Living five hours away from school, on a good traffic day, limits the amount of home visits I can make. I only come back for Thanksgiving, winter break, and spring break. Growing up with the mindset that this is some sort of collegiate rite of passage -- living far enough away that I am forced to learn to live on my own -- I have been surprised again and again by the amount of people who think this is a struggle. People cannot believe that I am okay with it. After they finish interrogating me about why I chose to go to school so far away, knowing that this would be the inevitable consequence, they always ask the same question: is it strange to go back when you do go back? I am never quite sure how to answer this one.
It is great to go back home. Seeing loved ones after such a long time apart, visiting old friends and familiar places, and finally playing with the dog and cats again is an indescribable feeling. But it is strange in a way, because the time apart casts a telling spotlight on even the most minute changes. It is so rare that we see a gradual change as it is happening, but stop by before and after and it might as well be a completely different thing.
The strangeness comes, not from a change in my home or hometown, but from being able to see the growth I have made as a result of being so far away from home. At times, I feel like I haven't changed at all, and it's like I never left, but some things that used to be so familiar and commonplace seem like a walk through time. All of a sudden, you find yourself in your backyard where you used to have bonfires with all your friends, or in the garden where you threw tomatoes at your sister, and it is like you are borrowing someone else's eyes to look at it. You see and feel another life, an old life, and it takes you by surprise because you haven't even been gone that long.

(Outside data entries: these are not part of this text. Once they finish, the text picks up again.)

Lemma status_in_Some db X inv :
  db !! X = Some inv → status_in db X = Some (status_of inv).
Proof. unfold status_in. by intros ->. Qed.

Lemma status_in_None db X : db !! X = None → status_in db X = None.
Proof. unfold status_in. by intros ->. Qed.

Ltac statuses :=
  rewrite ?status_in_insert, ?status_in_delete, ?status_in_alter_status,
    ?status_in_alter_paidAt, ?status_in_alter_transactionHash.

Lemma oedge_refl a : oedge a a = true.
Proof. by destruct a as [[]|]. Qed.

Ltac observe :=
  unfold shown, trace_of, world_after;
  cbn [fst snd app snapshots fmap list_fmap INVOICE_DB
       shipping_confirmation_registry DB_FILE confirmed].

Ltac settle :=
  statuses; repeat case_decide; subst;
  cbn [chain oedge edge andb fmap option_fmap option_map];
  rewrite ?oedge_refl; try done.

Lemma trigger_payment_chain x e w X :
  unreadable_200 e = None →
  chain oedge (shown (trigger_payment x e) w X) = true.
Proof.
  intros Hread. unfold shown, trace_of, world_after.
  destruct (truthy x) as [id|] eqn:Hx.
  - apply truthy_inv in Hx as [-> Hid].
    destruct (INVOICE_DB w !! id) as [inv|] eqn:Hdb.
    + pose proof (status_in_Some _ _ _ Hdb) as HX.
      destruct (status_of inv) eqn:Hst.
      * rewrite (trigger_payment_pending _ _ _ _ Hid Hdb Hst). observe. settle.
      * destruct (payment_succeeds e) as [json|] eqn:Hpay.
        -- rewrite (trigger_payment_monitoring_paid _ _ _ _ _ Hid Hdb Hst Hpay).
           observe. settle; by rewrite HX.
        -- destruct (trigger_payment_monitoring_failed _ _ _ _ Hid Hdb Hst Hpay)
             as [error ->].
           rewrite Hread. observe. settle; by rewrite HX.
      * rewrite (trigger_payment_executing _ _ _ _ Hid Hdb Hst). observe. settle.
      * rewrite (trigger_payment_paid _ _ _ _ Hid Hdb Hst). observe. settle.
    + rewrite (trigger_payment_absent _ _ _ Hid Hdb). observe. settle.
  - rewrite (trigger_payment_no_id _ _ _ Hx). observe. settle.
Qed.

(** *** [process_invoice] in terms of [trigger_payment] *)

Lemma begin_monitoring_pending id inv o w :
  INVOICE_DB w !! id = Some inv → status_of inv = Pending →
  let monitored := <[id := set_status MONITORING inv]> (INVOICE_DB w) in
  begin_monitoring id inv o w
  = (tt,
     {| INVOICE_DB := monitored;
        shipping_confirmation_registry := shipping_confirmation_registry w;
        DB_FILE := written o monitored (DB_FILE w) |},
     [Assign monitored; SaveDatabase monitored o]).
Proof.
  intros Hdb Hst monitored. unfold begin_monitoring.
  rewrite decide_True by done. run.
  by rewrite (alter_alt_Some _ _ _ _ Hdb).
Qed.
(** * espack (bundless): path codec, dev request handler, HMR channel,
      pre-bundle analysis

    A shallow embedding of
      - [src/bundless/src/utils/convertors.ts]: [importPathToFile] and
        [fileToImportPath];
      - [src/bundless/src/prebundle/esbuild.ts], lines 191-224:
        [metafileToAnalysis];
      - the same file, lines 349-598, the server [createApp]: [onResolved]
        (lines 364-397), [pluginsMiddleware] (lines 449-514) and
        [hmrMiddleware] (lines 515-571),
    together with the parts of Node's [path] module, of the JavaScript
    string library and of the event emitters that this code calls.

    JavaScript strings are lists of characters; objects used as
    dictionaries are finite maps of their own properties, written and
    read as plain objects are; code that throws returns a sum or an
    option; code that mutates shared state passes that state explicitly. *)

From Stdlib Require Import Ascii String List Lia.
From stdpp Require Import base gmap sets list strings.

#[local] Set Warnings "-clear-no-such-hyp".

Open Scope char_scope.

(** ** JavaScript strings *)

Abbreviation str := (list ascii).

(** A string literal of the source. *)
Definition js (s : string) : str := list_ascii_of_string s.

Module JsString.

(** [s.startsWith(p)] *)
Fixpoint startsWith (s p : str) {struct p} : bool :=
  match p, s with
  | [], _ => true
  | _ :: _, [] => false
  | a :: p', b :: s' => bool_decide (b = a) && startsWith s' p'
  end.

(** [s.endsWith(p)] *)
Definition endsWith (s p : str) : bool :=
  startsWith (rev s) (rev p).

(** [s.includes(p)] *)
Fixpoint includes (s p : str) : bool :=
  startsWith s p ||
  match s with
  | [] => false
  | _ :: s' => includes s' p
  end.

(** [s.split(c)] for a one-character separator [c]: never empty, the
    empty string gives one empty piece. *)
Fixpoint split (c : ascii) (s : str) : list str :=
  match s with
  | [] => [[]]
  | a :: s' =>
      if bool_decide (a = c) then [] :: split c s'
      else match split c s' with
           | [] => [[a]]
           | h :: r => (a :: h) :: r
           end
  end.

(** [l.join(c)] *)
Fixpoint join (c : ascii) (l : list str) : str :=
  match l with
  | [] => []
  | [x] => x
  | x :: r => x ++ c :: join c r
  end.

(** [s.replace(/\.\./g, '...')]: leftmost matches, not overlapping. *)
Fixpoint replace_dotdot (s : str) : str :=
  match s with
  | a :: ((b :: t) as s') =>
      if bool_decide (a = ".") && bool_decide (b = ".")
      then "." :: "." :: "." :: replace_dotdot t
      else a :: replace_dotdot s'
  | _ => s
  end.

(** [s.replace(/\.\.\./g, '..')] *)
Fixpoint replace_dotdotdot (s : str) : str :=
  match s with
  | a :: ((b :: ((c :: t) as s'')) as s') =>
      if bool_decide (a = ".") && bool_decide (b = ".") && bool_decide (c = ".")
      then "." :: "." :: replace_dotdotdot t
      else a :: replace_dotdotdot s'
  | a :: s' => a :: replace_dotdotdot s'
  | [] => []
  end.

Definition backslash : ascii := "092".

(** [/[^\u0000-\u0080]+/.test(s)]: the string has a character above
    U+0080. A string is held as the octets of its UTF-8 form: an octet
    below 128 is a character of its own, the octets 194 128 are U+0080,
    and any other octet from 128 on belongs to a character above
    U+0080. *)
Fixpoint hasNonAscii (s : str) : bool :=
  match s with
  | [] => false
  | a :: s' =>
      if (N_of_ascii a <? 128)%N then hasNonAscii s'
      else
        match s' with
        | b :: s'' =>
            if (N_of_ascii a =? 194)%N && (N_of_ascii b =? 128)%N
            then hasNonAscii s''
            else true
        | [] => true
        end
  end.

(** [slash(s)] of the npm package of that name: an extended-length
    Windows path (one that starts with two backslashes, a question mark
    and a backslash) and a string with a character above U+0080 are
    returned as they are, in any other string every backslash becomes a
    forward slash. *)
Definition slash (s : str) : str :=
  let isExtendedLengthPath :=
    startsWith s [backslash; backslash; "?"; backslash] in
  if isExtendedLengthPath || hasNonAscii s then s
  else map (fun a => if bool_decide (a = backslash) then "/" else a) s.

End JsString.

(** ** Node's [path] module, POSIX flavour

    Paths are read as lists of segments between ['/']. [resolve] and
    [relative] take the process working directory as their first
    argument. *)

Module Path.
Import JsString.

Definition dot : str := js ".".
Definition dotdot : str := js "..".

(** One segment of [normalizeString]: empty and ['.'] segments are
    dropped; ['..'] removes the last kept segment unless there is none or
    it is itself ['..'], in which case ['..'] is kept when
    [allowAboveRoot] and dropped otherwise. [res] is the list of kept
    segments, last one first. *)
Definition normalize_step (allowAboveRoot : bool) (res : list str) (seg : str)
  : list str :=
  if bool_decide (seg = []) || bool_decide (seg = dot) then res
  else if bool_decide (seg = dotdot) then
    match res with
    | top :: rest =>
        if bool_decide (top = dotdot)
        then (if allowAboveRoot then dotdot :: res else res)
        else rest
    | [] => if allowAboveRoot then [dotdot] else []
    end
  else seg :: res.

Definition normalize_segments (allowAboveRoot : bool) (segs : list str)
  : list str :=
  rev (fold_left (normalize_step allowAboveRoot) segs []).

(** [normalizeString(path, allowAboveRoot, '/', isPosixPathSeparator)] *)
Definition normalizeString (path : str) (allowAboveRoot : bool) : str :=
  join "/" (normalize_segments allowAboveRoot (split "/" path)).

Definition isAbsolute (p : str) : bool := startsWith p (js "/").

(** The loop of [path.resolve]: arguments are taken last to first, then
    the working directory, until an absolute one is met; empty ones are
    skipped. Returns [resolvedAbsolute] and [resolvedPath]. *)
Fixpoint resolve_loop (paths : list str) (resolvedPath : str) : bool * str :=
  match paths with
  | [] => (false, resolvedPath)
  | p :: rest =>
      if bool_decide (p = []) then resolve_loop rest resolvedPath
      else
        let resolvedPath' := p ++ "/" :: resolvedPath in
        if isAbsolute p then (true, resolvedPath')
        else resolve_loop rest resolvedPath'
  end.

(** [path.resolve(...args)] *)
Definition resolve (cwd : str) (args : list str) : str :=
  let '(resolvedAbsolute, resolvedPath) := resolve_loop (rev args ++ [cwd]) [] in
  let n := normalizeString resolvedPath (negb resolvedAbsolute) in
  if resolvedAbsolute then "/" :: n
  else if bool_decide (n = []) then dot else n.
Lemma substitute_go_step f ctx c r :
  substitute_go (S f) ctx (String c r) =
  match match_placeholder (String c r) with
  | Some (var_name, rest) => replace_var ctx var_name +++ substitute_go f ctx rest
  | None => String c (substitute_go f ctx r)
  end.
Proof. reflexivity. Qed.

Lemma str_length_append s t :
  String.length (s +++ t) = String.length s + String.length t.
Proof.
  induction s as [|c s IH]; [done|].
  change (S (String.length (s +++ t)) = S (String.length s + String.length t)). by rewrite IH.
Qed.

Lemma append_empty_r s : s +++ EmptyString = s.
Proof. induction s as [|c s IH]; [done|]. change (String c (s +++ EmptyString) = String c s). by rewrite IH. Qed.

Lemma take_word_name n b :
  all_word n = true -> take_word (n +++ "}}" +++ b) = (n, "}}" +++ b).
Proof.
  induction n as [|c n IH]; simpl; [done|].
  intros H. apply andb_prop in H as [Hc Hn]. rewrite Hc, IH by done. done.
Qed.

Lemma dot_groups_close f b : dot_groups f ("}}" +++ b) = (EmptyString, "}}" +++ b).
Proof. destruct f; reflexivity. Qed.

Lemma match_placeholder_name n b :
  all_word n = true -> n <> EmptyString ->
  match_placeholder ("{{" +++ n +++ "}}" +++ b) = Some (n, b).
Proof.
  intros Hw Hne.
  change ("{{" +++ n +++ "}}" +++ b) with (String "{" (String "{" (n +++ "}}" +++ b))).
  cbv beta iota delta [match_placeholder]. rewrite take_word_name by done.
  destruct (String.eqb_spec n EmptyString) as [|_]; [done|].
  rewrite dot_groups_close. simpl. rewrite append_empty_r. reflexivity.
Qed.

Lemma index_dot_word n : all_word n = true -> String.index 0 "." n = None.
Proof.
  induction n as [|c n IH]; [done|].
  intros H. simpl in H. apply andb_prop in H as [Hc Hn].
  change (String.index 0 "." (String c n)) with
    (if String.prefix "." (String c n) then Some 0
     else match String.index 0 "." n with Some k => Some (S k) | None => None end).
  change (String.prefix "." (String c n)) with
    (if ascii_dec "." c then String.prefix EmptyString n else false).
  destruct (ascii_dec "." c) as [<-|_]; [discriminate|]. by rewrite IH.
Qed.

Lemma replace_var_name ctx n :
  all_word n = true ->
  replace_var ctx n = match dict_get n ctx with
                      | Some v => py_str v
                      | None => "{{MISSING:" +++ n +++ "}}"
                      end.
Proof.
  intros Hw. unfold replace_var, py_split. simpl. rewrite index_dot_word by done. simpl.
  by destruct (dict_get n ctx).
Qed.

Lemma substitute_variables_prefix (ctx : dict) a b :
  str_has "{" a = false -> substitute_variables (a +++ b) ctx = a +++ substitute_variables b ctx.
Proof.
  revert b. induction a as [|c a0 IH]; intros b0; [done|]. intros Ha.
  change (str_has "{" (String c a0)) with
    (if ascii_dec "{" c then true else str_has "{" a0) in Ha.
  destruct (ascii_dec "{" c) as [|Hc]; [discriminate|].
  change (String c a0 +++ b0) with (String c (a0 +++ b0)).
  rewrite substitute_variables_other by congruence.
  change (String c a0 +++ substitute_variables b0 ctx) with
    (String c (a0 +++ substitute_variables b0 ctx)).
  f_equal. apply IH, Ha.
Qed.


(* ------------------------------------------------------------------ *)
(** * Properties of the webhook and approval handlers *)

(** [process_webhook] queues an agent task exactly when the collection is
    one the service routes ([emails], [leads], [project_trackers],
    [tasks], [milestones]) and the item id it resolves is truthy; the task
    carries one of the agent types [email], [lead], [tracker], the event,
    the collection and [str(item_id)], and it is queued after the
    [received] activity record, which is the only other effect.  A
    payload whose key is missing or empty and whose first key is falsy
    (as [0]) is answered with the error status and has no effect. *)
Theorem process_webhook_queues (p : webhook_payload) :
  ((exists t, EffQueueTask t ∈ (process_webhook p).2) <->
     wp_collection p ∈ ["emails"; "leads"; "project_trackers"; "tasks"; "milestones"] /\
     py_truthy (webhook_item_id p) = true) /\
  (forall t, EffQueueTask t ∈ (process_webhook p).2 ->
     task_agent_type t ∈ ["email"; "lead"; "tracker"] /\
     task_trigger_event t = wp_event p /\ task_collection t = wp_collection p /\
     task_item_id t = py_str (webhook_item_id p) /\
     (process_webhook p).2 =
       [EffLog (task_agent_type t) (wp_event p) (wp_collection p)
          (JStr (py_str (webhook_item_id p))) "received" JNull JNull; EffQueueTask t]) /\
  (forall k ks,
     wp_collection p ∈ ["emails"; "leads"; "project_trackers"; "tasks"; "milestones"] ->
     (wp_key p = None \/ wp_key p = Some EmptyString) -> wp_keys p = Some (k :: ks) ->
     py_truthy k = false ->
     process_webhook p =
       (JObj [("status", JStr "error"); ("reason", JStr "No item ID in webhook payload")], [])).
Proof.
  assert (Hq : forall at0 (p : webhook_payload),
    webhook_agent_type (wp_collection p) = Some at0 ->
    at0 ∈ ["email"; "lead"; "tracker"] /\
    wp_collection p ∈ ["emails"; "leads"; "project_trackers"; "tasks"; "milestones"]).
  { intros at0 q. unfold webhook_agent_type.
    destruct (String.eqb_spec (wp_collection q) "emails") as [->|_].
    { intros [= <-]. set_solver. }
    destruct (String.eqb_spec (wp_collection q) "leads") as [->|_].
    { intros [= <-]. set_solver. }
    case_bool_decide as Ht; [|discriminate]. intros [= <-]. set_solver. }
  assert (Hn : webhook_agent_type (wp_collection p) = None ->
    wp_collection p ∉ ["emails"; "leads"; "project_trackers"; "tasks"; "milestones"]).
  { unfold webhook_agent_type.
    destruct (String.eqb_spec (wp_collection p) "emails"); [discriminate|].
    destruct (String.eqb_spec (wp_collection p) "leads"); [discriminate|].
    case_bool_decide as Ht; [discriminate|]. intros _. set_solver. }
  unfold process_webhook.
  destruct (webhook_agent_type (wp_collection p)) as [at0|] eqn:Ha.
  - destruct (Hq at0 p Ha) as [Hat Hc].
    destruct (py_truthy (webhook_item_id p)) eqn:Hi; simpl.
    + split; [|split].
      * split; [intros _; done|]. intros _. eexists. rewrite elem_of_cons. right. rewrite elem_of_cons. by left.
      * intros t Ht. apply elem_of_cons in Ht as [Ht|Ht]; [discriminate|].
        apply elem_of_cons in Ht as [Ht|Ht]; [|by apply not_elem_of_nil in Ht].
        injection Ht as ->. simpl. done.
      * intros k ks _ Hk Hks Hkf. exfalso. unfold webhook_item_id in Hi.
        rewrite Hks in Hi. destruct Hk as [Hk|Hk]; rewrite Hk in Hi; simpl in Hi; congruence.
    + split; [|split].
      * split; [intros [t Ht]; by apply not_elem_of_nil in Ht|]. intros [_ ?]; discriminate.
      * intros t Ht. by apply not_elem_of_nil in Ht.
      * done.
  - simpl. split; [|split].
    + split; [intros [t Ht]; by apply not_elem_of_nil in Ht|]. intros [Hc _]. exfalso. exact (Hn eq_refl Hc).
    + intros t Ht. by apply not_elem_of_nil in Ht.
    + intros k ks Hc. exfalso. exact (Hn eq_refl Hc).
Qed.
(** ** Reference mode: multi-file documents *)

(** C4: once a referenced document reaches the file check (lines 637-656),
    more than one attached file records [Skip{more than one file}] and the
    document is nevertheless queued for reattachment, carrying its first
    file. *)
Theorem multi_file_doc_still_queued :
  forall env w itm_i itm_name itm_vid itm_lnk itags ref_id ref_j rn sec fid fs,
    item_files ref_j = Some fs -> 1 < List.length fs ->
    exists w' f q,
      RefMode.after_gate itm_i itm_name itm_vid itm_lnk itags ref_id ref_j rn sec fid env w
        = (Ok tt, w')
      /\ RefMode.skipped_docs (snd w')
         = dl_append "more than one file" (RefMode.mkEntry itm_name rn itm_lnk None)
             (RefMode.skipped_docs (snd w))
      /\ RefMode.reattached_docs (snd w') = dl_append ref_id q (RefMode.reattached_docs (snd w))
      /\ hd_error fs = Some f
      /\ RefMode.q_ref_file_name q = file_name f
      /\ RefMode.q_document q = rn.
Proof.
  intros env [io s] itm_i itm_name itm_vid itm_lnk itags ref_id ref_j rn sec fid fs Hf Hlen.
  destruct fs as [|f [|f2 rest]]; simpl in Hlen; try lia.
  unfold RefMode.after_gate, RefMode.key_files. rewrite Hf.
  destruct itags; cbn; do 3 eexists; repeat split; reflexivity.
Qed.

Lemma multi_file_doc_still_queued_witness :
  item_files two_file_doc = Some [mkFile "f1" "passport.pdf" 100%Z; mkFile "f2" "visa.pdf" 50%Z]
  /\ 1 < List.length [mkFile "f1" "passport.pdf" 100%Z; mkFile "f2" "visa.pdf" 50%Z]
  /\ exists w' f q,
      RefMode.after_gate "i1" "Jane Doe" "v" EmptyString None "d2" two_file_doc "Passport" "Documents" "fld1"
        (mkEnv [owner; two_file_doc] no_fail) (mkIO [] [] [], RefMode.init) = (Ok tt, w')
      /\ RefMode.skipped_docs (snd w')
         = dl_append "more than one file" (RefMode.mkEntry "Jane Doe" "Passport" EmptyString None)
             (RefMode.skipped_docs RefMode.init)
      /\ RefMode.reattached_docs (snd w') = dl_append "d2" q (RefMode.reattached_docs RefMode.init)
      /\ hd_error [mkFile "f1" "passport.pdf" 100%Z; mkFile "f2" "visa.pdf" 50%Z] = Some f
      /\ RefMode.q_ref_file_name q = file_name f
      /\ RefMode.q_document q = "Passport".
Proof.
  split; [reflexivity|]. split; [simpl; lia|].
  apply (multi_file_doc_still_queued (mkEnv [owner; two_file_doc] no_fail) (mkIO [] [] [], RefMode.init)
           "i1" "Jane Doe" "v" EmptyString None "d2" two_file_doc "Passport" "Documents" "fld1"
           [mkFile "f1" "passport.pdf" 100%Z; mkFile "f2" "visa.pdf" 50%Z]);
    [reflexivity | simpl; lia].
Defined.

(** ** Orphan-cleanup mode: the shared default lists *)

(** C9: [cleanup_documents] extends [item_whitelist] with [doc_whitelist]
    in place.  After one call with [doc_whitelist=["Receipt"]] the default
    [item_whitelist] object holds "Receipt", and a later call with all
    arguments defaulted skips as "item not on whitelist" the document that
    the same all-default call, made before, removed for having no files. *)
Theorem default_lists_leak_between_calls :
  let snap := mkEnv [empty_doc] no_fail in
  let h1 := io_heap (fst (snd (Cleanup.run snap receipt_args receipt_heap []))) in
  Py.heap_read h1 0 = ["Receipt"]
  /\ Cleanup.removed_docs (snd (snd (Cleanup.run snap default_args receipt_heap [])))
     = [("no files", [Cleanup.DocJ (empty_doc, None) None])]
  /\ Cleanup.skipped_docs (snd (snd (Cleanup.run snap default_args receipt_heap []))) = []
  /\ Cleanup.removed_docs (snd (snd (Cleanup.run snap default_args h1 []))) = []
  /\ Cleanup.skipped_docs (snd (snd (Cleanup.run snap default_args h1 [])))
     = [("item not on whitelist", [Cleanup.Titled "Passport - Jane Doe"])].
Proof. vm_compute. repeat split. Qed.

(** ** Concrete runs refuting claims as stated *)

(** C1 (counterexample): "Passport - Jane Doe" with one file, and "Jane Doe"
    active with no file: the document is not reattached; it is skipped as
    "no matching items". *)
Lemma fuzzy_needs_files_counterexample :
  let s := snd (snd (Cleanup.run (mkEnv [passport_doc; jane_no_files] no_fail)
                                 default_args default_heap [])) in
  Cleanup.reattached_docs s = []
  /\ Cleanup.skipped_docs s = [("no matching items", [Cleanup.DocJ (passport_doc, None) None])].
Proof. vm_compute. split; reflexivity. Qed.

(** C2 (counterexample): an item referencing a two-file document; the
    report lists the document twice, as reattached and as skipped, and a
    third time, as an error, when the store rejects its download. *)
Lemma report_twice_counterexample :
  fst (RefMode.run (mkEnv [owner; two_file_doc] no_fail) (ref_cfg true) [])
  = Ok (Some [["Jane Doe"; "Passport"; EmptyString; "reattached"];
              ["Jane Doe"; "Passport"; EmptyString; "skipped: more than one file"]])
  /\ fst (RefMode.run (mkEnv [owner; two_file_doc] doc_get_fails) (ref_cfg false) [])
     = Ok (Some [["Jane Doe"; "Passport"; EmptyString; "reattached"];
                 ["Jane Doe"; "Passport"; EmptyString; "skipped: more than one file"];
                 ["Jane Doe"; "Passport"; EmptyString; "error: " ++ show_exn (CalledProcessError
                    (DocumentGet "d2" "v" "/tmp/op/passport.pdf"))]]).
Proof. split; vm_compute; reflexivity. Qed.

(** C3 (counterexample): in reference mode, when the download is rejected,
    no later step of that reattachment is attempted. *)
Lemma reattach_stops_at_failure_counterexample :
  io_trace (fst (snd (RefMode.run (mkEnv [owner; one_file_doc] doc_get_fails) (ref_cfg false) [])))
  = [ItemList false []; ItemGet "i1"; ItemGet "d2"; DocumentGet "d2" "v" "/tmp/op/passport.pdf"].
Proof. vm_compute. reflexivity. Qed.

(** C5 (counterexample): two active owners named "Jane Doe", the first
    without files; the second one, holding a file of the same size, decides
    the outcome. *)
Lemma first_active_candidate_counterexample :
  let s := snd (snd (Cleanup.run (mkEnv [passport_doc; jane_no_files; jane_with_file] no_fail)
                                 default_args default_heap [])) in
  Cleanup.reattached_docs s = []
  /\ Cleanup.removed_docs s
     = [("already attached to item (size match)",
         [Cleanup.DocJ (passport_doc, None) (Some (jane_with_file, None))])].
Proof. vm_compute. split; reflexivity. Qed.


(** ** Classification issues no mutating call *)

Section Readonly.
Context {S : Type}.
(** Rows of the [users] table; the key [id] is the key of the table's map. *)
Module User.
Record t := Row {
  email : string;
  password_hash : string;
  tier : string;
  created_at : datetime;
  message_count : Z;
  last_reset : datetime
}.
End User.

(** Rows of the [messages] table. *)
Module Message.
Record t := Row {
  id : Z;
  user_id : Z;
  message : string;
  response : string;
  tier : string;
  timestamp : datetime
}.
End Message.

(** Request bodies (the pydantic models). *)
Module QueryRequest.
Record t := Make {
  query : string;
  tier : string;          (* default "terrestrial" *)
  user_id : option Z      (* Optional[int] = None *)
}.
End QueryRequest.

Module UserRegistration.
Record t := Make { email : string; password : string }.
End UserRegistration.

Module UserLogin.
Record t := Make { email : string; password : string }.
End UserLogin.

(** The dictionary returned by [generate_response]. *)
Module AIResponse.
Record t := Make {
  response : string;
  confidence : Q;
  tier : string;
  processing_time : Q;
  timestamp : datetime
}.
End AIResponse.

(** The two tables of synova.db. *)
Record database := Database {
  users : gmap Z User.t;
  messages : list Message.t
}.

(** Statements that write to the database. *)
Inductive statement :=
  | ResetCount (user_id : Z) (now : datetime)
      (* UPDATE users SET message_count = 0, last_reset = ? WHERE id = ? *)
  | IncrementCount (user_id : Z)
      (* UPDATE users SET message_count = message_count + 1 WHERE id = ? *)
  | InsertMessage (user_id : Z) (message response tier : string)
      (* INSERT INTO messages (user_id, message, response, tier) *)
  | InsertUser (email password_hash : string).
      (* INSERT INTO users (email, password_hash, tier) *)

(** What a request does besides returning: it sleeps and it writes. *)
Inductive effect :=
  | Sleep (seconds : Q)
  | Execute (s : statement).

Record world := World {
  db : database;
  log : list effect       (* oldest first *)
}.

You know how things are so much easier to handle when they are not your fault? Like how it's easier to leave something when your parents make you, or how you have less of a problem running when a coach says you have to? Understanding the change is sort of like that. The nostalgia would make me a lot more sad if I could stop time or prevent the change that time takes. But I wouldn't, even if I could.
So for all of you first time backers, or anyone considering a college far away, or who gets asked that question as frequently as I do, I hope this helps. It is time for us to make a new old, and know that someday we will be sad that it's gone and happy that it happened, at the same time. We will be happy that we did it, and proud to call it our past.